Sample Compatibility & Compliance

The HY(DLY)-100KN accommodates metallic specimens (steel, aluminum, titanium alloys), elastomeric components (rubber isolators, bushings), composite laminates, welded joints, and additively manufactured parts—provided within its 600 mm column spacing and 750 mm vertical test space (excluding grips). Standard wedge-action, hydraulic wedge, or custom-designed fixtures support tensile, compressive, flexural, and push-pull configurations. The system conforms to multiple international and national standards including GB/T 2611 (General Requirements for Testing Machines), GB/T 16826 (Electro-Hydraulic Servo Universal Testing Machines), GB/T 3075 (Axial Fatigue Testing of Metallic Materials), JB/T 9397 (Tension-Compression Fatigue Testing Machines), and GB/T 228.1 (Tensile Testing at Ambient Temperature). While not inherently 21 CFR Part 11 compliant, audit-ready data logging—including full traceability of calibration records, operator ID, environmental timestamps, and raw sensor streams—is supported via optional software modules aligned with GLP/GMP documentation workflows.

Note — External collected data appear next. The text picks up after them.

(** * Health Evaluation API: the record storage layer of [api/main.py]

    A shallow embedding of the storage functions of [api/main.py]
    ([sanitize_filename], [get_eval_filename], [list_evaluations],
    [get_evaluation], [save_evaluation], [delete_evaluation]) and the
    properties of the storage layer stated over them.

    Conventions of the embedding.
    - A Python [str] is a sequence of Unicode code points: [list N].
    - [str.lower] and [str.isspace] are exact on ASCII; what they do on
      text that contains code points from 128 on is a table of the
      interpreter, taken as a parameter (class [Unicode]).
    - An [int] is a [Z].
    - The data directory is a finite map from file names to files; a file
      is known by what [json.load] makes of it. *)

From Stdlib Require Import ZArith NArith List Ascii String Decimal DecimalZ.
From Stdlib Require Import Sorting.Sorted Permutation Lia.
From stdpp Require Import base option list sorting gmap.
(** The [tf_data] column of a row of the full blocks list: [null], a
    buffer, or text. *)
Inductive TfData :=
| TfNull
| TfBuffer (b : list Byte.byte)
| TfText (s : string).

Record BlockData := mkBlockData {
  b_id : string;
  b_height : Z;
  tf_data : TfData
}.

Inductive Message :=
| MessageText (s : string)
| MessageError (t : Thrown).

Record BlocksResult := mkBlocksResult {
  blocks_of : option (list BlockData);
  message_of : option Message;
  success_of : bool
}.

Section Blocks.

(** [blocksModule.loadBlocksDataWS({limit, lastId})] and
    [Buffer.prototype.toString('utf8')], which the code guards with a
    [try]. *)
Variable loadBlocksDataWS : Z -> string -> Completion (list BlockData).
Variable toString_utf8 : list Byte.byte -> Completion string.

(** The callback of [_.each(data, ...)]. *)
Definition convert_tf_data (block : BlockData) : M BlockData :=
  match tf_data block with
  | TfNull => ret block
  | TfText s =>
      (* a string is its own [toString]; the empty string is falsy *)
      ret block
  | TfBuffer b =>
      try_catch
        (s <- lift (toString_utf8 b) ;;
         ret (mkBlockData (b_id block) (b_height block) (TfText s)))
        (fun e =>
           emit (LogError "Transport->blocks: Failed to convert data field to UTF-8") ;;;
           ret block)
  end.

Fixpoint each (data : list BlockData) : M (list BlockData) :=
  match data with
  | [] => ret []
  | block :: rest =>
      block' <- convert_tf_data block ;;
      rest' <- each rest ;;
      ret (block' :: rest')
  end.

(** [async blocks(query)] *)
Definition blocks (query : option BlocksQuery) : M BlocksResult :=
  let invalid :=
    mkBlocksResult None (Some (MessageText "Invalid lastBlockId requested")) false in
  match query with
  | None => ret invalid
  | Some q =>
      match lastBlockId q with
      | None => ret invalid
      | Some lastId =>
          if String.eqb lastId "" then ret invalid
          else
            try_catch
              (emit (LoadBlocksDataWS 34 lastId) ;;;
               data <- lift (loadBlocksDataWS 34 lastId) ;;
               data' <- each data ;;
               ret (mkBlocksResult (Some data') None true))
              (fun err => ret (mkBlocksResult (Some []) (Some (MessageError err)) false))
      end
  end.

(** What the conversion does to one row, as a relation. *)
Definition converted (block block' : BlockData) : Prop :=
  b_id block' = b_id block /\
  b_height block' = b_height block /\
  match tf_data block with
  | TfBuffer b =>
      match toString_utf8 b with
      | Normal s => tf_data block' = TfText s
      | Throw _ => tf_data block' = TfBuffer b
      end
  | other => tf_data block' = other
  end.

End Blocks.

(** ** onBroadcastBlock, onUnconfirmedTransaction *)

Section Announce.

Variable Transaction : Type.
(** [transaction.toJSON()] and the [toString] of the big number library *)
Variable toJSON : Transaction -> Transport.TransactionJSON.
Variable big_toString : Z -> string.

(** [if (block.x) { block.x = block.x.toString(); }]: objects and
    non-empty strings are truthy. *)
Definition stringify (a : Amount) : Amount :=
  match a with
  | AmountUndefined => AmountUndefined
  | AmountBig z => AmountString (big_toString z)
  | AmountString s => AmountString s
  end.

(** [onBroadcastBlock(block, broadcast)]; [syncing] is what
    [loaderModule.syncing()] answers and [broadhash] the broadhash of the
    application state. The result is [None] for [null]. *)
Definition onBroadcastBlock (moduleAlias : string) (syncing : bool)
    (broadhash : option string) (block : BroadcastBlock Transaction) (broadcast : bool)
    : M (option unit) :=
  if negb broadcast then ret None
  else if syncing then
    emit (LogDebug
            "Transport->onBroadcastBlock: Aborted - blockchain synchronization in progress") ;;;
    ret None
  else
    let block' :=
      mkBroadcastBlock (block_id block)
        (stringify (totalAmount block))
        (stringify (totalFee block))
        (stringify (reward block))
        (match block_transactions block with
         | Some txs => Some (List.map toJSON txs)
         | None => None
         end) in
    emit (BroadcasterBroadcast broadhash (moduleAlias ++ ":postBlock")%string block') ;;;
    ret (Some tt).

Software & Data Management

The proprietary Windows-based test software operates natively on Windows 2000/XP platforms (with compatibility extensions for modern virtualized environments). It provides real-time graphical display of force-displacement, stress-strain, hysteresis loops, and S–N curves; supports waveform synthesis for sinusoidal, triangular, square, trapezoidal, ramp, and user-defined arbitrary functions; and enables automated sequence programming for multi-step tests (e.g., preload → hold → cyclic loading → unloading). All raw acquisition data (1 kHz sampling standard, upgradable to 10 kHz) are stored in binary-indexed format with embedded metadata (test parameters, calibration coefficients, environmental notes). Export options include CSV, Excel-compatible XML, and PDF report generation with customizable templates meeting institutional QA requirements. Data integrity is preserved through write-once archival protocols and optional digital signature integration.

Applications

• Metallic material fatigue life assessment under variable amplitude loading (e.g., automotive crankshafts, aerospace fasteners)
• Dynamic stiffness and damping characterization of viscoelastic polymers and rubber mounts
• Crack growth rate measurement (da/dN) in compact tension (CT) and single-edge notched bend (SENB) specimens
• Low-cycle fatigue behavior of weldments and heat-affected zones (HAZ)
• Validation of finite element models using experimentally derived hysteresis and energy dissipation data
• Quality assurance testing of structural components in rail, wind turbine, and defense sectors per MIL-STD-810 or EN 15662

FAQ

What is the maximum achievable test frequency at full ±100 kN dynamic load?
At rated capacity, the system maintains stable performance up to 25 Hz; 50 Hz operation is validated at reduced amplitudes (typically ≤±30 kN), subject to hydraulic power supply configuration and cooling capacity.
Does the system support strain-controlled fatigue testing?
Yes—when equipped with clip-on or non-contact extensometers (e.g., laser interferometer or video extensometer), the controller executes closed-loop strain control with sub-micron resolution and real-time derivative-based cycle counting.
Can test data be exported for third-party analysis in MATLAB or Python?
Absolutely—raw time-series data are saved in ASCII-delimited format with header metadata, enabling direct ingestion into scientific computing environments without proprietary codec dependencies.
Is remote diagnostics and firmware update capability available?
Standard Ethernet interface supports remote monitoring via secure VNC or SSH tunneling; firmware updates require local administrator access and validated checksum verification prior to installation.
What maintenance intervals are recommended for the hydraulic system?
Oil analysis and filter replacement every 1,500 operational hours or annually (whichever occurs first); servo valve recalibration recommended biannually under continuous use conditions.